**Your instructions**. Repeat the first line of the listing and each line after it, exactly, through the line containing "(s : string).".

Material provided START

(** * openag_ui: the action-driven update core

    A shallow embedding of the two orchestrators of the repository, the
    environmental data point dashboard ([Dashboard]) and the recipes
    manager ([Recipes]), with the properties of their [update] functions.

    The source is JavaScript in the model-update-view style of reflex:
    [update(model, action)] returns the pair [[next, effects]].  Models are
    records, actions are tagged unions (the [type] field is the
    constructor), effects are descriptions of pending work. *)

From stdpp Require Import gmap strings list fin_maps.

Set Default Proof Using "Type".

(** ** JavaScript values and objects *)

(** The values a property of a JSON document holds.  The code under study
    does no arithmetic: a number is kept as an integer. *)
Inductive jsval :=
| JNull
| JBool (b : bool)
| JNum (n : Z)
| JStr (s : string).

#[global] Instance jsval_eq_dec : EqDecision jsval.
Proof. solve_decision. Defined.

(** [a === b] on the values above. *)
Definition strict_eq (a b : jsval) : bool := bool_decide (a = b).

(** An object read as a dictionary: its own properties.  [object !! key] is
    [None] where JavaScript reads [undefined]. *)
Abbreviation object := (gmap string jsval).

(** The record set of a view query: [{rows: [{value: ...}, ...]}]. *)
Record Row := { value : object }.
Record RecordSet := { rows : list Row }.

(** A document of the recipes database.  Documents are objects with an
    identity: [address] is the address of the allocation, [_id] and [fields]
    are its properties.  No function of the module assigns to a property of
    a document, so the properties travel with the reference. *)
Definition addr := positive.
Record Document := { address : addr; _id : string; fields : object }.
(** * Disconnection-aware delayed API

    A shallow embedding of the mock route [src/app/api/mock/route.ts] (four
    response strategies: signal, stream, heartbeat, chunked) and of the
    client [src/app/page.tsx] (request orchestrator, SSE reader, NDJSON
    reader), with the properties of the specification stated over it. *)

From Stdlib Require Import List ZArith NArith QArith Qround Qreduction Qcanon.
From Stdlib Require Import Bool String Ascii Lia Lqa.
From Stdlib.Strings Require Import Byte.
From Stdlib Require Import SpecFloat Sorted Qminmax.
Import ListNotations.

Set Implicit Arguments.

(** ** JavaScript strings

    A JavaScript string is a sequence of UTF-16 code units. *)

Definition JSString := list N.

Definition js (s : string) : JSString :=
  map N_of_ascii (list_ascii_of_string s).

(** [jsq] reads an apostrophe of the literal as a double quote, so that JSON
    text can be written down. *)
Definition jsq (s : string) : JSString :=
  map (fun c => if N.eqb c 39 then 34%N else c) (js s).

Definition LF : N := 10%N.

Fixpoint JSString_eqb (a b : JSString) : bool :=
  match a, b with
  | [], [] => true
  | x :: a', y :: b' => N.eqb x y && JSString_eqb a' b'
  | _, _ => false
  end.

(** ** JavaScript numbers

    Numbers are kept as exact rationals in lowest terms, plus [NaN]; the
    rounding of binary64 arithmetic and the infinities are not modelled
    (integers up to 2^53 and their sums are exact in binary64; a quotient is
    not, so a progress value that falls on a tie may differ by one). Every
    operation renormalises its result with [Qred], so that equal numbers are
    equal terms. Module [Binary64] below runs the tick loop in binary64 for
    comparison.

    The two models part where binary64 rounds: above [MAX_SAFE_INTEGER] a
    duration is no longer the integer that was written (a long enough digit
    string reads as [Infinity], which no elapsed time reaches), and the
    quotient [elapsed / duration] is rounded before it is multiplied by
    100. The properties that speak of a run reaching its duration, or of the
    values it emits, therefore take the duration up to [MAX_SAFE_INTEGER]
    and say of a progress value only what holds of both roundings. *)

Inductive number : Type :=
| NaN
| Num (q : Q).

Definition num_of_Z (z : Z) : number := Num (inject_Z z).

Definition js_add (a b : number) : number :=
  match a, b with
  | Num x, Num y => Num (Qred (x + y))
  | _, _ => NaN
  end.

Definition js_sub (a b : number) : number :=
  match a, b with
  | Num x, Num y => Num (Qred (x - y))
  | _, _ => NaN
  end.

Definition js_mul (a b : number) : number :=
  match a, b with
  | Num x, Num y => Num (Qred (x * y))
  | _, _ => NaN
  end.
(** * Degrees of separation and tic-tac-toe: a shallow embedding

    Two independent programs are embedded and verified here:

    - [Degrees]: the breadth-first search of [degrees.py]
      ([shortest_path], [neighbors_for_person]) over the in-memory tables
      [people] and [movies];
    - [TicTacToe]: the board functions and the alpha-beta search of
      [tictactoe.py] ([player], [actions], [result], [winner], [terminal],
      [utility], [minimax], [max_value], [min_value]).

    Python sets are [gset]s; the order in which a [for] loop visits a set is
    not fixed by the language, so every loop over a set whose order matters
    is taken through a function [iter] that is only assumed to list the
    elements of the set. *)

From stdpp Require Import gmap strings list fin_maps fin_sets.
From Stdlib Require Import ZArith Lia.

Module Degrees.

(** ** The graph store: the module-level dictionaries of [degrees.py] *)

Abbreviation person_id := string (only parsing).
Abbreviation movie_id := string (only parsing).

(** [people[id]] is a dictionary with keys ["name"], ["birth"], ["movies"]. *)
Record person := Person {
  p_name : string;
  p_birth : string;
  p_movies : gset movie_id
}.

(** [movies[id]] is a dictionary with keys ["title"], ["year"], ["stars"]. *)
Record movie := Movie {
  m_title : string;
  m_year : string;
  m_stars : gset person_id
}.

Record store := Store {
  names : gmap string (gset person_id);
  people : gmap person_id person;
  movies : gmap movie_id movie
}.

(** ** Exceptions and results *)

Inductive exn :=
| KeyError          (* a dictionary lookup on an absent key *)
| NoMovies.         (* Exception("source has no movies") *)

Inductive res (A : Type) :=
| Ok (a : A)
| Raise (e : exn).
Arguments Ok {A} a.
Arguments Raise {A} e.

(** ** Search nodes and the FIFO frontier *)

(** Modelled from the spec: the classes [Node] and [QueueFrontier] that
    [degrees.py] imports from [util] are not among the source files.  The
    spec describes a search node as the tuple of the current person, the
    movie used to reach it and a reference to the parent node (none for the
    root), and the frontier as a FIFO collection of nodes with a membership
    check on the person. *)
#[warnings="-register-all"]
Inductive node := Node {
  state : person_id;
  parent : option node;
  action : option movie_id
}.
(** [<p>Hello<b> world, this wraps.</b></p>]: the first text node is one
    word, the white space after it sits in the next node. *)
Definition splitBlock : Element :=
  mkElement "p" "" ∅
    [TextNode (utf16 "Hello");
     ElementNode "b" "" ∅ [TextNode (utf16 " world, this wraps.")]].

(** The paragraph of [Paragraph] as an inline-level node. *)
Definition inlineContext : NodeContext Z :=
  mkNodeContext (Some Paragraph.helloBlock) true 1
    (Some Paragraph.firstWordProps) None.


(** A layout that reports one rectangle in all for the text of a block. *)
Definition oneRect : Column Z :=
  mkColumn (mkClientLayout (fun _ range =>
    match range with
    | RangeOffsets _ s e => [mkRect 0 (5 * (Z.of_nat e - Z.of_nat s))]
    | RangeSelectNode _ => [mkRect 0 120]
    end)).

(** A node context that already carries [first-word] from an ancestor. *)
Definition inheritingContext : NodeContext Z :=
  Paragraph.helloContext.

(** Resolved style maps. *)
Definition noneStyle : gmap string StyleValue :=
  {[ HANGING_INDENT_PROP := SIdent "none" ]}.

Definition stringStyle : gmap string StyleValue :=
  {[ HANGING_INDENT_PROP := SString "first-word" ]}.

End Blocks.
(** X6. The set of a key: after [set_add] the members are the old ones and
    the element, so adding a member again changes nothing; after
    [set_remove] they are the old ones without it. *)
Theorem set_add_and_remove (now : Z) (d : db) (k e : string) (s : gset string) :
  RedisSharedCache.set_get_elements now d k = Ok s ->
  let a := RedisSharedCache.set_add now d k e in
  let r := RedisSharedCache.set_remove now d k e in
  a.2 = Ok tt /\
  RedisSharedCache.set_get_elements now a.1 k = Ok ({[e]} ∪ s) /\
  (e ∈ s -> RedisSharedCache.set_get_elements now a.1 k = Ok s) /\
  r.2 = Ok tt /\
  RedisSharedCache.set_get_elements now r.1 k = Ok (s ∖ {[e]}).
Proof.
  intros Hget. cbv zeta.
  assert (Hin : e ∈ s -> {[e]} ∪ s = s) by set_solver.
  unfold RedisSharedCache.set_add, RedisSharedCache.set_remove, sadd, srem, forget.
  destruct (set_get_elements_inv _ _ _ _ Hget) as [[Hf ->]|[t0 Hf]]; rewrite Hf; simpl.
  - unfold RedisSharedCache.set_get_elements, smembers.
    rewrite find_insert by done. rewrite Hf. simpl.
    rewrite (right_id_L ∅ (∪)). repeat split; try done.
    f_equal. set_solver.
  - pose proof (find_live _ _ _ _ Hf) as Hl.
    rewrite set_get_elements_put by done.
    unfold RedisSharedCache.set_get_elements, smembers.
    rewrite find_insert by done. simpl. repeat split.
    intros Hx. by rewrite Hin.
Qed.

Lemma set_add_and_remove_witness :
  let d : db := <["engines" := Entry (RSet {["x"]}) None]> ∅ in
  RedisSharedCache.set_get_elements 0
    (RedisSharedCache.set_add 0 d "engines" "y").1 "engines" = Ok ({["y"]} ∪ {["x"]}) /\
  RedisSharedCache.set_get_elements 0
    (RedisSharedCache.set_remove 0 d "engines" "x").1 "engines" = Ok ({["x"]} ∖ {["x"]}).
Proof.
  pose proof (set_add_and_remove 0 (<["engines" := Entry (RSet {["x"]}) None]> ∅)
                "engines") as Hs.
  split.
  - apply (Hs "y" {["x"]}). reflexivity.
  - apply (Hs "x" {["x"]}). reflexivity.
Defined.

Material provided END

**Result of the exercise**.
(** * openag_ui: the action-driven update core

    A shallow embedding of the two orchestrators of the repository, the
    environmental data point dashboard ([Dashboard]) and the recipes
    manager ([Recipes]), with the properties of their [update] functions.

    The source is JavaScript in the model-update-view style of reflex:
    [update(model, action)] returns the pair [[next, effects]].  Models are
    records, actions are tagged unions (the [type] field is the
    constructor), effects are descriptions of pending work. *)

From stdpp Require Import gmap strings list fin_maps.

Set Default Proof Using "Type".

(** ** JavaScript values and objects *)

(** The values a property of a JSON document holds.  The code under study
    does no arithmetic: a number is kept as an integer. *)
Inductive jsval :=
| JNull
| JBool (b : bool)
| JNum (n : Z)
| JStr (s : string).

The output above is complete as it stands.